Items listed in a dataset
Lemma fold_window : forall w, 0 < w -> forall fuel b las laf tr b' las' laf' tr',
  Server.fold w fuel b las laf tr = Ok (b', las', laf', tr') ->
  0 <= las < 2 * w + 1 -> laf = (las + w) mod (2 * w + 1) -> Win w b las ->
  0 <= las' < 2 * w + 1 /\ laf' = (las' + w) mod (2 * w + 1) /\ Win w b' las'.
Proof.
  intros w Hw fuel. induction fuel as [|f IH]; intros b las laf tr b' las' laf' tr' H Hl Hf Hb;
    cbn [Server.fold] in H; [discriminate|].
  rewrite seqRange_eq in H.
  assert (Hr : Z.rem (las + 1) (2 * w + 1) = (las + 1) mod (2 * w + 1))
    by (apply Z.rem_mod_nonneg; lia).
  pose proof (Z.mod_pos_bound (las + 1) (2 * w + 1) ltac:(lia)).
  rewrite Hr, srd_in in H by (rewrite seqRange_eq; lia). cbn [bind] in H.
  destruct (b ((las + 1) mod (2 * w + 1))) eqn:Eb.
  - rewrite swr_in in H by (rewrite seqRange_eq; lia). cbn [bind] in H.
    pose proof (Z.mod_pos_bound (las + w) (2 * w + 1) ltac:(lia)).
    assert (Hr2 : Z.rem (laf + 1) (2 * w + 1) = (laf + 1) mod (2 * w + 1))
      by (apply Z.rem_mod_nonneg; lia).
    rewrite Hr2 in H.
    eapply IH; [exact H|lia| |].
    + rewrite Hf, Z.add_mod_idemp_l by lia. rewrite Z.add_mod_idemp_l by lia.
      f_equal. ring.
    + intros k Hk. unfold Server.upd in Hk.
      destruct (Z.eqb_spec k las) as [|Hne]; [discriminate|].
      destruct (Hb k Hk) as (j & Hj & ->).
      destruct (Z.eqb_spec j 0) as [->|Hj0].
      * exfalso. apply Hne. rewrite Z.add_0_r. apply Z.mod_small. lia.
      * exists (j - 1). split; [lia|]. rewrite mod_shift by lia. f_equal. ring.
  - inversion H; subst. auto.
Qed.

Lemma swr_ok : forall w b i v b', Server.swr w b i v = Ok b' ->
  0 <= i < Server.seqRange w /\ b' = Server.upd b i v.
Proof.
  intros w b i v b' H. unfold Server.swr in H.
  destruct ((0 <=? i) && (i <? Server.seqRange w)) eqn:E; [|discriminate].
  apply andb_true_iff in E. inversion H. split; [lia|reflexivity].
Qed.

Lemma receive_window : forall w st seq tr st' tr', 0 < w -> WInv w st ->
  Server.receive w st seq tr = Ok (st', tr') -> WInv w st'.
Proof.
  intros w st seq tr st' tr' Hw (Hl & Hf & Hb) H. unfold Server.receive in H.
  remember (Server.fold_fuel w) as fu eqn:Efu.
  destruct (Server.offset_of w (Server.s_largestAccFrame st) seq) as [o|] eqn:Eo;
    [|discriminate].
  destruct (0 <? o) eqn:Elt.
  - destruct (Server.swr w (Server.s_buf st) seq true) as [b1|e] eqn:Es; simpl in H;
      [|discriminate].
    destruct (Server.fold w fu b1 (Server.s_lastAckSent st) (Server.s_largestAccFrame st)
                (Server.SStore seq :: tr)) as [[[[b2 l2] f2] t2]|e] eqn:Ef;
      simpl in H; [|discriminate].
    inversion H; subst; clear H.
    apply swr_ok in Es. destruct Es as [Hs ->]. rewrite seqRange_eq in Hs.
    assert (Hb1 : Win w (Server.upd (Server.s_buf st) seq true) (Server.s_lastAckSent st)).
    2: { destruct (fold_window w Hw _ _ _ _ _ _ _ _ _ Ef Hl Hf Hb1) as (A & B & C).
         unfold WInv; auto. }
    intros k Hk. unfold Server.upd in Hk.
    destruct (Z.eqb_spec k seq) as [Hks|Hne].
    2: { apply Hb. exact Hk. }
    subst k.
    set (las := Server.s_lastAckSent st) in *.
    set (j := (seq - las) mod (2 * w + 1)).
    pose proof (Z.mod_pos_bound (seq - las) (2 * w + 1) ltac:(lia)).
    assert (Hseq : seq = (las + j) mod (2 * w + 1)).
    { unfold j. rewrite Z.add_mod_idemp_r by lia.
      replace (las + (seq - las)) with seq by ring. symmetry. apply Z.mod_small. lia. }
    unfold Server.offset_of in Eo.
    destruct (in_int _); [|discriminate]. inversion Eo as [Eo'].
    rewrite Hf in Eo'. rewrite Hseq in Eo'.
    rewrite offset_val in Eo' by lia. apply Z.ltb_lt in Elt.
    exists j. split; [|exact Hseq].
    destruct (Z.leb_spec j w); [lia|]. lia.
  - simpl in H.
    destruct (Server.fold w fu (Server.s_buf st) (Server.s_lastAckSent st)
                (Server.s_largestAccFrame st) tr) as [[[[b2 l2] f2] t2]|e] eqn:Ef;
      simpl in H; [|discriminate].
    inversion H; subst; clear H.
    destruct (fold_window w Hw _ _ _ _ _ _ _ _ _ Ef Hl Hf Hb) as (A & B & C).
    unfold WInv; auto.
Qed.

Lemma srun_window : forall w max frames st tr st' tr', 0 < w -> WInv w st ->
  Server.srun w max st frames tr = Ok (st', tr') -> WInv w st'.
Proof.
  intros w max frames. induction frames as [|f fs IH]; intros st tr st' tr' Hw Hi H;
    simpl in H.
  - inversion H; subst; exact Hi.
  - destruct (Server.s_msgToAck st <? max).
    + destruct (Server.receive w st f tr) as [[st1 tr1]|e] eqn:Er; simpl in H; [|discriminate].
      eapply IH; [exact Hw| |exact H]. eapply receive_window; eassumption.
    + inversion H; subst; exact Hi.
Qed.

Lemma sinit_window : forall w, 0 < w -> WInv w (Server.sinit w).
Proof.
  intros w Hw. unfold WInv, Server.sinit. cbn [Server.s_lastAckSent
    Server.s_largestAccFrame Server.s_buf]. rewrite seqRange_eq.
  split; [lia|]. split; [|intros k Hk; discriminate].
  replace (2 * w + 1 - 1 + w) with ((w - 1) + 1 * (2 * w + 1)) by ring.
  rewrite Z_mod_plus_full, Z.mod_small by lia. ring.
Qed.

Lemma reachable_window : forall w max st tr, 0 < w -> Server.reachable w max st tr ->
  WInv w st.
Proof.
  intros w max st tr Hw [frames H]. eapply srun_window; [exact Hw|apply sinit_window, Hw|exact H].
Qed.

Lemma offset_some : forall w laf seq, 0 < w -> 4 * w + 2 <= INT_MAX ->
  0 <= laf < 2 * w + 1 -> 0 <= seq < 2 * w + 1 ->
  Server.offset_of w laf seq =
    Some (w - Z.rem (Server.seqRange w + laf - seq) (Server.seqRange w)).
Proof.
  intros w laf seq Hw Hm Hl Hs. unfold Server.offset_of, in_int.
  assert (E1 : INT_MAX = 2147483647) by reflexivity.
  assert (E2 : INT_MIN = -2147483648) by reflexivity.
  rewrite seqRange_eq.
  replace ((INT_MIN <=? 2 * w + 1 + laf - seq) && (2 * w + 1 + laf - seq <=? INT_MAX))
    with true by (symmetry; apply andb_true_iff; split; apply Z.leb_le; lia).
  reflexivity.
Qed.

Lemma offset_at : forall w st k, 0 < w -> 4 * w + 2 <= INT_MAX -> WInv w st ->
  0 <= k < 2 * w + 1 ->
  Server.offset_of w (Server.s_largestAccFrame st)
    ((Server.s_lastAckSent st + k) mod (2 * w + 1)) =
  Some (if k <=? w then k else k - (2 * w + 1)).
Proof.
  intros w st k Hw Hm (Hl & Hf & _) Hk.
  pose proof (Z.mod_pos_bound (Server.s_lastAckSent st + w) (2 * w + 1) ltac:(lia)).
  pose proof (Z.mod_pos_bound (Server.s_lastAckSent st + k) (2 * w + 1) ltac:(lia)).
  rewrite offset_some by (try rewrite Hf; lia).
  rewrite Hf, offset_val by lia. reflexivity.
Qed.

(** X11. [largestAccFrame] stays exactly [windowSize] positions ahead of
    [lastAckSent] in the sequence-number ring: in every reachable state,
    [largestAccFrame = (lastAckSent + windowSize) mod (2 * windowSize + 1)]. *)
Theorem serverEarlyRetrans_laf_ahead : forall w max st tr, 0 < w ->
  Server.reachable w max st tr ->
  Server.s_largestAccFrame st = (Server.s_lastAckSent st + w) mod (2 * w + 1).
Proof.
  intros w max st tr Hw Hr. exact (proj1 (proj2 (reachable_window w max st tr Hw Hr))).
Qed.

Lemma serverEarlyRetrans_laf_ahead_witness :
  match Server.srun 2 5 (Server.sinit 2) [0; 2; 1] [] with
  | Ok (st, tr) =>
      Server.s_largestAccFrame st = (Server.s_lastAckSent st + 2) mod (2 * 2 + 1)
  | Fail _ => False
  end.
Proof.
  destruct (Server.srun 2 5 (Server.sinit 2) [0; 2; 1] []) as [[st tr]|e] eqn:E.
  - exact (serverEarlyRetrans_laf_ahead 2 5 st tr ltac:(lia) (ex_intro _ _ E)).
  - vm_compute in E. discriminate E.
Defined.

(** X12. The occupancy map of [serverEarlyRetrans] only ever marks
    [lastAckSent] itself or one of the [windowSize] sequence numbers after
    it: in every reachable state, [buffer[k] == true] implies [k =
    (lastAckSent + j) mod (2 * windowSize + 1)] for some [0 <= j <=
    windowSize]. *)
Theorem serverEarlyRetrans_map_window : forall w max st tr k, 0 < w ->
  Server.reachable w max st tr -> Server.s_buf st k = true ->
  exists j, 0 <= j <= w /\ k = (Server.s_lastAckSent st + j) mod (2 * w + 1).
Proof.
  intros w max st tr k Hw Hr Hk.
  destruct (reachable_window w max st tr Hw Hr) as (_ & _ & Hb). exact (Hb k Hk).
Qed.

Lemma serverEarlyRetrans_map_window_witness :
  match Server.srun 2 5 (Server.sinit 2) [0; 2] [] with
  | Ok (st, tr) => Server.s_buf st 2 = true /\
      exists j, 0 <= j <= 2 /\ 2 = (Server.s_lastAckSent st + j) mod (2 * 2 + 1)
  | Fail _ => False
  end.
Proof.
  destruct (Server.srun 2 5 (Server.sinit 2) [0; 2] []) as [[st tr]|e] eqn:E.
  - assert (Hk : Server.s_buf st 2 = true) by (vm_compute in E; inversion E; reflexivity).
    split; [exact Hk|].
    exact (serverEarlyRetrans_map_window 2 5 st tr 2 ltac:(lia) (ex_intro _ _ E) Hk).
  - vm_compute in E. discriminate E.
Defined.

(** X13. The frame [k] positions after [lastAckSent] (for [k] in the ring)
    gets offset [k] when [k <= windowSize] and [k - (2 * windowSize + 1)]
    otherwise, so [serverEarlyRetrans] accepts exactly the
    [windowSize] sequence numbers following [lastAckSent]; a repeat of
    [lastAckSent] has offset 0. *)
Theorem serverEarlyRetrans_accept_window : forall w max st tr k, 0 < w ->
  4 * w + 2 <= INT_MAX -> Server.reachable w max st tr -> 0 <= k < 2 * w + 1 ->
  Server.offset_of w (Server.s_largestAccFrame st)
    ((Server.s_lastAckSent st + k) mod (2 * w + 1)) =
  Some (if k <=? w then k else k - (2 * w + 1)).
Proof.
  intros w max st tr k Hw Hm Hr Hk.
  exact (offset_at w st k Hw Hm (reachable_window w max st tr Hw Hr) Hk).
Qed.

[Directions for this task] With the line that has "intros w max frames." as the first and the line that has "replace (2 *" as the last, repeat exactly that run of lines above and no more.

[Reply to the task]
  intros w max frames. induction frames as [|f fs IH]; intros st tr st' tr' Hw Hi H;
    simpl in H.
  - inversion H; subst; exact Hi.
  - destruct (Server.s_msgToAck st <? max).
    + destruct (Server.receive w st f tr) as [[st1 tr1]|e] eqn:Er; simpl in H; [|discriminate].
      eapply IH; [exact Hw| |exact H]. eapply receive_window; eassumption.
    + inversion H; subst; exact Hi.
Qed.

Lemma sinit_window : forall w, 0 < w -> WInv w (Server.sinit w).
Proof.
  intros w Hw. unfold WInv, Server.sinit. cbn [Server.s_lastAckSent
    Server.s_largestAccFrame Server.s_buf]. rewrite seqRange_eq.
  split; [lia|]. split; [|intros k Hk; discriminate].
  replace (2 * w + 1 - 1 + w) with ((w - 1) + 1 * (2 * w + 1)) by ring.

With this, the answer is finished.